Lo cierto es que aquella mañana el almirante comandante de la flota informó lacónicamente a la oficialidad reunida en la cubierta: “Señores, la época del poderío naval ha acabado. Estamos entrando en una nueva era; empieza la guerra del ciberespacio…” Una guerra poco tradicional, sin campos de batalla ni concentración de tropas, sin bajas reales, pero con más daños colaterales. Pero el peligro tardó décadas en materializarse.
Huelga decir que desde el espionaje tradicional – sustracción de documentos, acciones de propaganda o intoxicación de la población civil – hasta la utilización masiva de las nuevas tecnologías hay un abismo. Los primeros casos de espionaje informático se remontan a la década de los 70, cuando los servicios de inteligencia estadounidenses detectaron la presencia de agentes chinos en los organismos de defensa. Su objetivo prioritario: apropiarse de la tecnología militar americana. Hoy en día, los chinos cuentan con alrededor de 25 000 agentes en suelo norteamericano.
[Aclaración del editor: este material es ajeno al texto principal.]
(** A lower-casing for the examples that goes beyond Basic Latin: it also
    maps the Greek capitals (U+0391..U+03A9, in UTF-8 the bytes CE 91 ..
    CE A9) to their small letters, and capital sigma to the final form
    U+03C2 when it follows a cased letter and no cased letter follows it,
    which is Unicode's Final_Sigma rule that [toLowerCase] obeys. *)
Definition is_latin_letter (c : ascii) : bool :=
  let n := nat_of_ascii c in
  ((Nat.leb 65 n && Nat.leb n 90) || (Nat.leb 97 n && Nat.leb n 122))%bool.

Definition greek_letter (c d : ascii) : bool :=
  let m := nat_of_ascii c in
  let n := nat_of_ascii d in
  ((Nat.eqb m 206 && Nat.leb 145 n && Nat.leb n 191 && negb (Nat.eqb n 162))
   || (Nat.eqb m 207 && Nat.leb 128 n && Nat.leb n 142))%bool.

Definition greek_capital (c d : ascii) : bool :=
  let n := nat_of_ascii d in
  (Nat.eqb (nat_of_ascii c) 206 && Nat.leb 145 n && Nat.leb n 169
   && negb (Nat.eqb n 162))%bool.

Definition is_sigma (c d : ascii) : bool :=
  (Nat.eqb (nat_of_ascii c) 206 && Nat.eqb (nat_of_ascii d) 163)%bool.

Definition greek_small (c d : ascii) : string :=
  let n := nat_of_ascii d in
  if negb (greek_capital c d) then String c (String d "")
  else if Nat.leb n 159 then String c (String (ascii_of_nat (n + 32)) "")
  else String (ascii_of_nat 207) (String (ascii_of_nat (n - 32)) "").

Definition starts_cased (s : string) : bool :=
  match s with
  | String c rest =>
      (is_latin_letter c
       || match rest with String d _ => greek_letter c d | EmptyString => false end)%bool
  | EmptyString => false
  end.

Fixpoint unicode_lower_from (after_cased : bool) (s : string) : string :=
  match s with
  | EmptyString => ""
  | String c rest =>
      if Js.is_ascii_char c then
        String (Js.ascii_lower_char c) (unicode_lower_from (is_latin_letter c) rest)
      else
        match rest with
        | String d rest' =>
            if is_sigma c d then
              (if (after_cased && negb (starts_cased rest'))%bool then "ς" else "σ")
              +:+ unicode_lower_from true rest'
            else if greek_letter c d then
              greek_small c d +:+ unicode_lower_from true rest'
            else String c (unicode_lower_from false rest)
        | EmptyString => String c ""
        end
  end.
(** C5: on a host where the second temporary file cannot be created and
    [Expected] checks its state, the call does not return failure and
    appends nothing to the error log: building the message for
    [registerError] it reads [TmpName] through the failed [Expected], and
    the process aborts there, with the log still empty. *)
Theorem translateToBackendFormat_aborts_on_failed_temp :
  let Env := example_host_checking true false 0 in
  let S := example_lowering (example_translator Env ["k"]) in
  let R := translateToBackendFormat Env example_module S in
  TempFile_create Env "hipsycl-sscp-cpu-%%%%%%.s"
    (write_file "/tmp/hipsycl-sscp-cpu-a1b2c3.bc" ""
       (write_file "hipsycl-sscp-cpu.ll" (printModule Env example_module)
          (world S)))
  = (LLVM.Failure "Too many open files",
     write_file "/tmp/hipsycl-sscp-cpu-a1b2c3.bc" ""
       (write_file "hipsycl-sscp-cpu.ll" (printModule Env example_module)
          (world S))) ∧
  fst R = None ∧
  Errors (this (snd R)) = [] ∧
  ¬ temp_failure_is_reported Env example_module S.
Proof.
  repeat split; try reflexivity.
  unfold temp_failure_is_reported. intros Hclaim.
  destruct Hclaim as [Hresult _]; [right; by eexists|].
  discriminate Hresult.
Qed.

(** * Further properties of the translator *)

(** ** The kernel predicate and the build options *)

(** X1: [isKernelAfterFlavoring] decides membership of the function's
    name in the kernel names: it answers true exactly for the names of the
    sequence and false exactly for all others, so for every name when the
    sequence is empty. *)
Theorem isKernelAfterFlavoring_membership (T : LLVMToCpuTranslator)
  (FName : string) :
  isKernelAfterFlavoring T FName = bool_decide (FName ∈ KernelNames T) ∧
  (isKernelAfterFlavoring T FName = false ↔ FName ∉ KernelNames T) ∧
  (KernelNames T = [] → isKernelAfterFlavoring T FName = false).
Proof.
  pose proof (isKernelAfterFlavoring_spec T FName) as Hspec.
  assert (isKernelAfterFlavoring T FName = false ↔ FName ∉ KernelNames T)
    as Hfalse.
  { rewrite <- Hspec. by destruct (isKernelAfterFlavoring T FName). }
  split; [|split; [done|]].
  - destruct (isKernelAfterFlavoring T FName) eqn:Hk; symmetry.
    + apply bool_decide_eq_true. by apply Hspec.
    + apply bool_decide_eq_false. by apply Hfalse.
  - intros Hnil. apply Hfalse. rewrite Hnil. apply not_elem_of_nil.
Qed.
Otro caso muy sonado fue el de Jonathan Pollard, ex analista civil de los servicios secretos de la Marina de los Estados Unidos, condenado por espiar para Israel. Pollard reconoció su culpabilidad antes de la celebración del juicio, esperando conseguir una reducción de pena.
Pero esos incidentes embrionarios poco o nada tienen que ver con la verdadera guerra informática. Hay constancia de la utilización de tecnología cibernética en Bosnia, Kosovo, Taiwán, Estonia, Yemen, Oriente Medio, las mal llamadas “primaveras árabes”. Sin olvidar las ofensivas detectadas, denunciadas y condenadas por los Gobiernos occidentales: la posible y muy probable manipulación de las últimas elecciones presidenciales norteamericanas y, más recientemente, el “procés” catalán.
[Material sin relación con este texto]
(* ===================================================================== *)
(** ** The binary search on a sorted axis *)
(* ===================================================================== *)


(** The binary search on a sorted axis: it returns the number of entries
    below [x], provided the entries left of [lo] are below [x] and those
    right of [hi] are not. *)
Lemma lb_loop_sorted (qs : list Q) (x : Q) (lo hi : Z) :
  StronglySorted Qle qs ->
  (0 <= lo <= hi + 1)%Z -> (hi < Z.of_nat (length qs))%Z ->
  (forall i, (Z.of_nat i < lo)%Z -> nth i qs 0 < x) ->
  (forall i, (hi < Z.of_nat i)%Z -> (i < length qs)%nat -> x <= nth i qs 0) ->
  let r := lb_loop (map Fin qs) (Fin x) lo hi in
  (lo <= r <= hi + 1)%Z /\
  (forall i, (Z.of_nat i < r)%Z -> nth i qs 0 < x) /\
  (forall i, (r <= Z.of_nat i)%Z -> (i < length qs)%nat -> x <= nth i qs 0).
Proof.
  intro Hs. cbv zeta.
  funelim (lb_loop (map Fin qs) (Fin x) lo hi); intros Hlo Hhi Hbelow Habove.
  - pose proof (half_between lo hi l) as Hm.
    set (mid := Z.shiftr (lo + hi) 1) in *.
    assert (Hmid : rdZ (map Fin qs) mid = Fin (nth (Z.to_nat mid) qs 0)).
    { rewrite <- (Z2Nat.id mid) at 1 by lia. rewrite rdZ_nat.
      apply rd_map_Fin. lia. }
    rewrite Hmid. cbn [lt].
    destruct (Qltb (nth (Z.to_nat mid) qs 0) x) eqn:E.
    + apply Qltb_true in E.
      destruct (H Hs) as [H1 [H2 H3]]; try lia; try assumption.
      * intros i Hi.
        pose proof (sorted_nth qs Hs i (Z.to_nat mid) ltac:(lia)). lra.
      * repeat split; try lia; assumption.
    + apply Qltb_false in E.
      destruct (H0 Hs) as [H1 [H2 H3]]; try lia; try assumption.
      * intros i Hi Hlen.
        pose proof (sorted_nth qs Hs (Z.to_nat mid) i ltac:(lia)). lra.
      * repeat split; try lia; assumption.
  - repeat split; try lia.
    + intros i Hi. apply Hbelow. lia.
    + intros i Hi Hlen. apply Habove; [lia | assumption].
Qed.

(** The count of entries below [x], and what [lowerBound] makes of it. *)
Lemma lb_count_sorted (qs : list Q) (x : Q) :
  StronglySorted Qle qs ->
  exists r : nat,
    (r <= length qs)%nat /\
    (forall i, (i < r)%nat -> nth i qs 0 < x) /\
    (forall i, (r <= i < length qs)%nat -> x <= nth i qs 0) /\
    lowerBound (map Fin qs) (Fin x)
    = Z.max 1 (Z.min (Z.of_nat (length qs) - 1) (Z.of_nat r)).
Proof.
  intro Hs.
  destruct (lb_loop_sorted qs x 0 (Z.of_nat (length qs) - 1) Hs)
    as [H1 [H2 H3]]; try lia.
  set (r := lb_loop (map Fin qs) (Fin x) 0 (Z.of_nat (length qs) - 1)) in *.
  exists (Z.to_nat r). repeat split.
  - lia.
  - intros i Hi. apply H2. lia.
  - intros i Hi. apply H3; lia.
  - unfold lowerBound. cbv zeta. rewrite length_map. fold r.
    rewrite Z2Nat.id by lia. reflexivity.
Qed.

(** X5: on a sorted axis the binary search of [lowerBound] finds the number
    [r] of entries below [x] (every entry before [r] is below [x], none from
    [r] on is), and [lowerBound] returns [r] clamped into [[1, len - 1]],
    hence never less than [1]. *)
Theorem lowerBound_sorted (qs : list Q) (x : Q) :
  StronglySorted Qle qs ->
  exists r : nat,
    (r <= length qs)%nat /\
    (forall i, (i < r)%nat -> nth i qs 0 < x) /\
    (forall i, (r <= i < length qs)%nat -> x <= nth i qs 0) /\
    lowerBound (map Fin qs) (Fin x)
    = Z.max 1 (Z.min (Z.of_nat (length qs) - 1) (Z.of_nat r)) /\
    (1 <= lowerBound (map Fin qs) (Fin x))%Z /\
    ((2 <= length qs)%nat ->
     (lowerBound (map Fin qs) (Fin x) <= Z.of_nat (length qs) - 1)%Z).
Proof.
  intro Hs. destruct (lb_count_sorted qs x Hs) as [r [Hr [Hlow [Hhigh E]]]].
  exists r. split; [exact Hr|]. split; [exact Hlow|]. split; [exact Hhigh|].
  split; [exact E|]. rewrite E. split.
  - apply Z.le_max_l.
  - intro Hlen. apply Z.max_lub; [lia|]. apply Z.le_min_l.
Qed.

(* ===================================================================== *)
(** ** The local parameter and held poses *)
(* ===================================================================== *)


(** The local parameter [u] that [sampleCatmullRom] computes. *)
Definition local_param (times : list num) (t : num) : num :=
  let idx1 := lowerBound times t in
  let t0 := rdZ times (idx1 - 1) in
  let t1 := rdZ times idx1 in
  if gt t1 t0 then ((t - t0) / (t1 - t0))%js else Fin 0.

Definition control_frames (ch : Chunk) (t : num)
  : option (list num * list num * list num * list num) :=
  let idx1 := lowerBound (times ch) t in
  let nF := Z.of_nat (length (frames ch)) in
  match frame_or (frames ch) (Z.max (idx1 - 1 - 1) 0) 0,
        frame_or (frames ch) (idx1 - 1) 0,
        frame_or (frames ch) idx1 (nF - 1),
        frame_or (frames ch) (Z.min (idx1 + 1) (nF - 1)) (nF - 1) with
  | Some f_1, Some f0, Some f1, Some f2 => Some (f_1, f0, f1, f2)
  | _, _, _, _ => None
  end.

Lemma sampleCatmullRom_unfold (ch : Chunk) (t : num) (out : list num) :
  sampleCatmullRom ch t out =
  match control_frames ch t with
  | Some (f_1, f0, f1, f2) =>
      Some (for_loop COLS
              (fun i out =>
                 set out i (clamp01 (catmullRom (rd f_1 i) (rd f0 i) (rd f1 i)
                                                (rd f2 i)
                                                (local_param (times ch) t))))
              out)
  | None => None
  end.
Proof.
  unfold sampleCatmullRom, control_frames, local_param. cbv zeta.
  destruct (frame_or _ _ _); [|reflexivity].
  destruct (frame_or _ _ _); [|reflexivity].
  destruct (frame_or _ _ _); [|reflexivity].
  destruct (frame_or _ _ _); reflexivity.
Qed.

Lemma rdZ_out (a : list num) (i : Z) :
  (Z.of_nat (length a) <= i)%Z -> rdZ a i = NaN.
Proof.
  intro H. unfold rdZ, rd. destruct (i <? 0)%Z; [reflexivity|].
  apply nth_overflow. lia.
Qed.

Lemma rdZ_map_Fin (qs : list Q) (i : Z) :
  (0 <= i < Z.of_nat (length qs))%Z ->
  rdZ (map Fin qs) i = Fin (nth (Z.to_nat i) qs 0).
Proof.
  intro H. rewrite <- (Z2Nat.id i) at 1 by lia. rewrite rdZ_nat.
  apply rd_map_Fin. lia.
Qed.

Lemma gt_NaN (a : num) : gt NaN a = false.
Proof. unfold gt, lt. now destruct a. Qed.

(** X6: on a sorted axis and for a query time between its first and its
    last entry, the local parameter of [sampleCatmullRom] lies in [[0, 1]]:
    the sampler interpolates inside a bracket and never extrapolates. *)
Theorem local_param_unit (qs : list Q) (x : Q) :
  StronglySorted Qle qs ->
  nth 0 qs 0 <= x <= nth (length qs - 1) qs 0 ->
  exists u, local_param (map Fin qs) (Fin x) = Fin u /\ 0 <= u <= 1.
Proof.
  intros Hs Hx. unfold local_param. cbv zeta.
  destruct (lb_count_sorted qs x Hs) as [r [Hr [Hlow [Hhigh ->]]]].
  destruct (le_lt_dec (length qs) 1) as [Hshort|Hlong].
  - replace (Z.max 1 (Z.min (Z.of_nat (length qs) - 1) (Z.of_nat r))) with 1%Z by lia.
    rewrite (rdZ_out _ 1) by (rewrite length_map; lia). rewrite gt_NaN.
    exists 0. split; [reflexivity | lra].
  - assert (Hr' : (r <= length qs - 1)%nat).
    { destruct (Nat.eq_dec r (length qs)) as [->|]; [|lia].
      pose proof (Hlow (length qs - 1)%nat ltac:(lia)). lra. }
    replace (Z.min (Z.of_nat (length qs) - 1) (Z.of_nat r)) with (Z.of_nat r) by lia.
    set (i1 := Z.max 1 (Z.of_nat r)).
    rewrite !rdZ_map_Fin by (unfold i1; lia).
    unfold gt. cbn [lt sub lift2 div].
    destruct (Qltb _ _) eqn:G; [|exists 0; split; [reflexivity | lra]].
    apply Qltb_true in G.
    set (t0 := nth (Z.to_nat (i1 - 1)) qs 0) in *.
    set (t1 := nth (Z.to_nat i1) qs 0) in *.
    rewrite Qeq_bool_pos by lra.
    eexists; split; [reflexivity|].
    assert (Hb : t0 <= x <= t1).
    { unfold t0, t1, i1. destruct r as [|r].
      - change (Z.to_nat (Z.max 1 (Z.of_nat 0) - 1)) with 0%nat.
        change (Z.to_nat (Z.max 1 (Z.of_nat 0))) with 1%nat.
        split; [tauto|]. apply Hhigh. lia.
      - replace (Z.to_nat (Z.max 1 (Z.of_nat (S r)) - 1)) with r by lia.
        replace (Z.to_nat (Z.max 1 (Z.of_nat (S r)))) with (S r) by lia.
        split; [apply Qlt_le_weak, Hlow; lia | apply Hhigh; lia]. }
    split.
    + apply Qle_shift_div_l; lra.
    + apply Qle_shift_div_r; lra.
Qed.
La lista de ataques informáticos es muy amplia. Recodemos los más sonados:
- En 1999, durante la guerra de Kosovo, varios centenares de hackers, liderados por el capitán Dragan, un exmilitar serbio, se introdujeron en los ordenadores de la OTAN, la Casa Blanca y la fuerza naval estadounidense en el Mediterráneo. Con sus cuarenta ordenadores, trataron de contrarrestar la campaña mediática de la Alianza Atlántica. Su meta: desmentir las noticias facilitadas por la OTAN.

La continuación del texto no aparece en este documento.